II. La validité de la décision administrative de refus de reconnaissance
A. Le respect des garanties procédurales et de l’obligation de motivation
Le requérant critiquait la motivation de la décision de refus ainsi que l’absence d’une nouvelle saisine de la commission de réforme avant l’acte litigieux. La cour estime pourtant que l’administration a « mentionné les considérations de fait sur lesquelles est fondé le refus » en évoquant précisément l’arthropathie dégénérative banale. La motivation est jugée suffisante dès lors qu’elle permet à l’agent de comprendre les raisons médicales et administratives ayant conduit au rejet de sa demande. Par ailleurs, la circonstance que les avis médicaux initiaux n’étaient pas exhaustifs ne justifiait pas une nouvelle consultation obligatoire de l’instance paritaire.

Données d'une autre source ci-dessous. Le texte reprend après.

(* ===== verification/NMConnect.v ===== *)
(** Joining a Wi-Fi network: [ConnectWifi], [updatePSK], [waitActive],
    [waitEvents] and [activationError] of internal/nm/wifi.go, with
    [editSettings] of internal/nm/ops.go.

    These functions talk to NetworkManager.  The bus is a state machine on an
    abstract world [W] whose answers are unconstrained (a [Bus]); the code is a
    state-passing program over it that logs every call it makes together with
    the answer, so a theorem can speak about the calls of a run. *)

From S2P Require Import Prelude GoTime Core Errors GoStrings NMVariant NMMapping SecretAgent NMRead NMWifi.

Definition secretPollInterval : Duration := second.

(** ** Waiting for an activation *)

(** One outcome of the [select] of [waitEvents]: the context ended, the timer
    fired (and whether a secret request was pending then), the state changed,
    or the client was closed. *)
Inductive wait_event : Type :=
| WCtxDone (err : error)
| WTimer (pending : bool)
| WState (state reason : Z)
| WClosed.

(** How a wait ends: the loop's own answer, or an activation that ended and
    whose reason is still to be put into words. *)
Inductive wait_result : Type :=
| WOk
| WErr (e : error)
| WFailed (reason : Z).

Section Wait.
Context (activateTimeout : Duration) (timeout_text : string).

(** The loop's variables: [extended] and the duration the timer runs for. *)
Record wait_st := mkWaitSt { ws_extended : bool; ws_timer : Duration }.

Definition wait_start : wait_st := mkWaitSt false activateTimeout.

Definition wait_step (op : string) (st : wait_st) (ev : wait_event) : wait_st + wait_result :=
  match ev with
  | WCtxDone e => inr (WErr (ENM op "" "" "" (Some e)))
  | WTimer pending =>
      if pending then inl (mkWaitSt true secretPollInterval)
      else if ws_extended st then inl (mkWaitSt false activateTimeout)
      else inr (WErr (newErr op (Some nm_ErrTimeout)
                        ("NetworkManager did not finish activating within " +:+ timeout_text)))
  | WClosed => inr (WErr (newErr op (Some nm_ErrUnavailable) "client closed"))
  | WState s reason =>
      if s =? activeActivated then inr WOk
      else if s =? activeDeactivated then inr (WFailed reason)
      else inl st
  end.

(** [waitEvents] on the outcomes of its successive selects; [None] while it
    is still waiting. *)
Fixpoint waitEvents (op : string) (st : wait_st) (evs : list wait_event) : option wait_result :=
  match evs with
  | [] => None
  | ev :: evs' =>
      match wait_step op st ev with
      | inl st' => waitEvents op st' evs'
      | inr r => Some r
      end
  end.

(** [waitActive] up to [activationError]: [live] is the state it reads before
    it waits, when the read succeeds and is a [uint32]. *)
Definition waitActive (op path : string) (live : option Z) (evs : list wait_event) : option wait_result :=
  if negb (realPath path) then Some WOk
  else
    match live with
    | Some s =>
        if s =? activeActivated then Some WOk
        else if s =? activeDeactivated then Some (WFailed activeReasonUnknown)
        else waitEvents op wait_start evs
    | None => waitEvents op wait_start evs
    end.
End Wait.

(** [activationError]; [devRsn] is the last StateChanged reason per device. *)
Definition activationError (v : view) (devRsn : gmap string Z) (op path : string) (reason : Z) : error :=
  let kind := if activeReasonIsAuth reason then Some nm_ErrAuthFailed else None in
  let msg := activeReasonText reason in
  let devReason :=
    default 0 (first_some (fun dp =>
        match devRsn !! dp with
        | Some r => if r =? devReasonNone then None else Some r
        | None => None
        end) (vPaths (view_props v path ifaceActive) "Devices")) in
  let t := devReasonText devReason in
  let '(msg, kind) :=
    if negb (t =?s "") then
      (t, if devReasonIsAuth devReason then Some nm_ErrAuthFailed
          else if devReason =? devReasonSSIDNotFound then Some nm_ErrNotFound else kind)
    else (msg, kind) in
  let kind :=
    match kind with
    | None => if reason =? activeReasonNoSecrets then Some nm_ErrNoSecrets else None
    | Some _ => kind
    end in
  newErr op kind msg.

(** ** The bus *)

Section Connect.
Context {W : Type}.

(** What [waitActive] gets to see: the live state, the select outcomes, and
    the cache when an activation has ended. *)
Record wait_env := mkWaitEnv {
  we_live : option Z; we_events : list wait_event; we_view : view; we_devRsn : gmap string Z
}.

Record Bus := mkBus {
  b_GetSettings : string -> W -> result call_error settingsDict * W;
  b_VersionId : string -> W -> option Z * W;
  b_Update2 : string -> settingsDict -> option Z -> W -> option call_error * W;
  b_Update : string -> settingsDict -> W -> option call_error * W;
  b_Activate : string -> string -> string -> W -> result call_error string * W;
  b_AddAndActivate2 : settingsDict -> string -> string -> W -> result call_error (string * string) * W;
  b_AddAndActivate : settingsDict -> string -> string -> W -> result call_error (string * string) * W;
  b_Delete : string -> W -> option call_error * W;
  b_Wait : string -> W -> wait_env * W;
  b_Deactivate : string -> W -> option call_error * W;
  b_Disconnect : string -> W -> option call_error * W;
  b_SetWireless : bool -> W -> option call_error * W;
  b_AddConnection2 : settingsDict -> W -> result call_error string * W;
  b_AddConnection : settingsDict -> W -> result call_error string * W;
  b_RequestScan : string -> W -> option call_error * W
}.

(** A call that was made, with its answer. *)
Inductive entry : Type :=
| EGetSettings (p : string) (r : result call_error settingsDict)
| EVersionId (p : string) (r : option Z)
| EUpdate2 (p : string) (s : settingsDict) (vid : option Z) (r : option call_error)
| EUpdate (p : string) (s : settingsDict) (r : option call_error)
| EActivate (conn dev ap : string) (r : result call_error string)
| EAdd2 (s : settingsDict) (dev ap : string) (r : result call_error (string * string))
| EAdd (s : settingsDict) (dev ap : string) (r : result call_error (string * string))
| EDelete (p : string)
| EWait (p : string) (r : option wait_result)
| EDeactivate (p : string) (r : option call_error)
| EDisconnect (p : string) (r : option call_error)
| ESetWireless (on : bool) (r : option call_error)
| ENew2 (s : settingsDict) (r : result call_error string)
| ENew (s : settingsDict) (r : result call_error string)
| EScan (dev : string) (r : option call_error).

(** A program: given the world, an answer (or none, while it is blocked or
    where it panics), the calls it made and the new world. *)
Definition M (A : Type) : Type := W -> option A * list entry * W.

Definition ret {A} (a : A) : M A := fun w => (Some a, [], w).

Definition bind {A B} (m : M A) (f : A -> M B) : M B := fun w =>
  match m w with
  | (Some a, tr, w') => let '(b, tr', w'') := f a w' in (b, tr ++ tr', w'')
  | (None, tr, w') => (None, tr, w')
  end.

(** It panics. *)
Definition panics {A} : M A := fun w => (None, [], w).

(** A single call. *)
Definition call {A} (f : W -> A * W) (log : A -> entry) : M A := fun w =>
  let '(a, w') := f w in (Some a, [log a], w').

Context (bus : Bus) (Quote : string -> string).
Context (username : string) (activateTimeout : Duration) (timeout_text : string).

Local Notation "x <-! m ;; k" := (bind m (fun x => k)) (at level 60, m at next level, right associativity).

Definition wait_for (op path : string) : M (option error) := fun w =>
  let '(env, w') := b_Wait bus path w in
  let r := waitActive activateTimeout timeout_text op path (we_live env) (we_events env) in
  (match r with
   | None => None
   | Some WOk => Some None
   | Some (WErr e) => Some (Some e)
   | Some (WFailed reason) => Some (Some (activationError (we_view env) (we_devRsn env) op path reason))
   end, [EWait path r], w').

(** [editSettings]; the refresh of the cache that ends it only reads.  An edit
    that has no answer panics. *)
Definition editSettings (op conn : string) (edit : settingsDict -> option (result error settingsDict)) : M (option error) :=
  raw <-! call (b_GetSettings bus conn) (EGetSettings conn) ;;
  match raw with
  | Err e => ret (wrapDBus op (Some e))
  | Ok raw =>
      let s := sanitizeForUpdate raw in
      let s := match s !! settingConnection with Some _ => s | None => <[settingConnection := ∅]> s end in
      match edit s with
      | None => panics
      | Some (Err e) => ret (Some e)
      | Some (Ok s) =>
          vid <-! call (b_VersionId bus conn) (EVersionId conn) ;;
          err <-! call (b_Update2 bus conn s vid) (EUpdate2 conn s vid) ;;
          if isUnknownMethod err then
            err <-! call (b_Update bus conn s) (EUpdate conn s) ;;
            ret (wrapDBus op err)
          else ret (wrapDBus op err)
      end
  end.

(** The edit of [updatePSK]: [s[settingWifi]["security"] = ...] panics on a
    profile that has neither a security nor a Wi-Fi section. *)
Definition psk_edit (psk : string) (s : settingsDict) : option settingsDict :=
  sec_s ← match s !! settingWifiSecurity with
    | Some sec => Some (sec, s)
    | None =>
        wifi ← s !! settingWifi;
        Some (<["key-mgmt" := VString "wpa-psk"]> ∅, <[settingWifi := <["security" := VString settingWifiSecurity]> wifi]> s)
    end;
  Some (<[settingWifiSecurity := <["psk-flags" := VUint32 secretFlagsNone]> (<["psk" := VString psk]> (fst sec_s))]> (snd sec_s)).

Definition updatePSK (path psk : string) : M (option error) :=
  editSettings "update wifi password" path (fun s => Ok <$> psk_edit psk s).

(** [!errors.Is(err, context.Canceled) && !errors.Is(err, context.DeadlineExceeded)] *)
Definition junk_profile (err : error) : bool :=
  negb (errors_Is (Some err) Canceled) && negb (errors_Is (Some err) DeadlineExceeded).

(** Activating a saved profile. *)
Definition connect_saved (op : string) (prof : wifiProfile) (dev apPath password : string) : M (option error) :=
  err <-! (if negb (password =?s "") then updatePSK (wp_path prof) password else ret None) ;;
  match err with
  | Some e => ret (Some e)
  | None =>
      r <-! call (b_Activate bus (wp_path prof) dev apPath) (EActivate (wp_path prof) dev apPath) ;;
      match r with
      | Err e => ret (wrapDBus op (Some e))
      | Ok active => wait_for op active
      end
  end.

(** What happens after the attempt to add the profile: wait, and clear the
    profile away again when its activation failed. *)
Definition settle_new (op : string) (r : result call_error (string * string)) : M (option error) :=
  match r with
  | Err e => ret (wrapDBus op (Some e))
  | Ok (connPath, active) =>
      err <-! wait_for op active ;;
      match err with
      | None => ret None
      | Some e =>
          if junk_profile e
          then _ <-! call (b_Delete bus connPath) (fun _ => EDelete connPath) ;; ret (Some e)
          else ret (Some e)
      end
  end.

(** Creating a profile and activating it. *)
Definition connect_new (op : string) (settings : settingsDict) (dev apPath : string) : M (option error) :=
  r2 <-! call (b_AddAndActivate2 bus settings dev apPath) (EAdd2 settings dev apPath) ;;
  r <-! (if isUnknownMethod (match r2 with Err e => Some e | Ok _ => None end)
        then call (b_AddAndActivate bus settings dev apPath) (EAdd settings dev apPath)
        else ret r2) ;;
  settle_new op r.

(** [ConnectWifi]; [v] is the cache, [agent] is [AgentRegistered()]. *)
Definition ConnectWifi (v : view) (agent : bool) (req : ConnectWifiRequest) : M (option error) :=
  let op := "connect wifi " +:+ cw_SSID req in
  if TrimSpace (cw_SSID req) =?s "" then ret (Some (newErr op None "SSID is required"))
  else
    match pickWifiDevice v (cw_Device req) with
    | Err e => ret (Some e)
    | Ok dev =>
        let devName := deviceName v dev in
        let ap := bestAP Quote v dev (cw_SSID req) in
        let apPath := match ap with Some a => ap_path a | None => "/" end in
        match pickProfile (wifiProfiles Quote v (cw_SSID req)) devName with
        | Some prof => connect_saved op prof dev apPath (cw_Password req)
        | None =>
            let sec :=
              match ap with
              | Some a => ap_security a
              | None => if negb (cw_Password req =?s "") then SecWPAPSK else SecOpen
              end in
            if negb (cw_Username req =?s "") || (sec =?s SecWPAEAP)
            then ret (Some (newErr op (Some nm_ErrUnsupported)
                              "WPA-EAP (enterprise) networks are unsupported in v1"))
            else
              let hidden := cw_Hidden req || match ap with Some _ => false | None => true end in
              let prompt := (cw_Password req =?s "") && agent in
              match wifiPartialSettings (cw_SSID req) hidden sec (cw_Password req) username prompt with
              | Err e => ret (Some e)
              | Ok settings => connect_new op settings dev apPath
              end
        end
    end.
End Connect.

La décision attaquée « porte sur les lésions constatées » dans leur globalité, ce qui démontre un examen réel et complet de la situation individuelle de l’intéressé.
B. L’absence de méconnaissance de l’autorité de la chose jugée
Le contentieux se heurtait à la question délicate de l’autorité de la chose jugée suite à l’annulation d’une précédente décision de refus par le tribunal. Les juges considèrent qu’il n’existe pas d’identité de motifs entre l’acte annulé précédemment et la nouvelle décision prise par l’autorité administrative. Le premier refus reposait sur l’absence de la pathologie dans les tableaux des maladies professionnelles, motif jugé illégal par les premiers juges. La nouvelle décision se fonde désormais sur « l’absence de lien de causalité entre la survenance de la pathologie et les conditions d’exercice des fonctions » de l’agent. Ce changement de fondement juridique permet à l’administration de reprendre une décision de même sens sans méconnaître les obligations découlant de la chose jugée. La cour de Toulouse valide ainsi la capacité de l’autorité administrative à réitérer un refus en purgeant les vices relevés par le juge.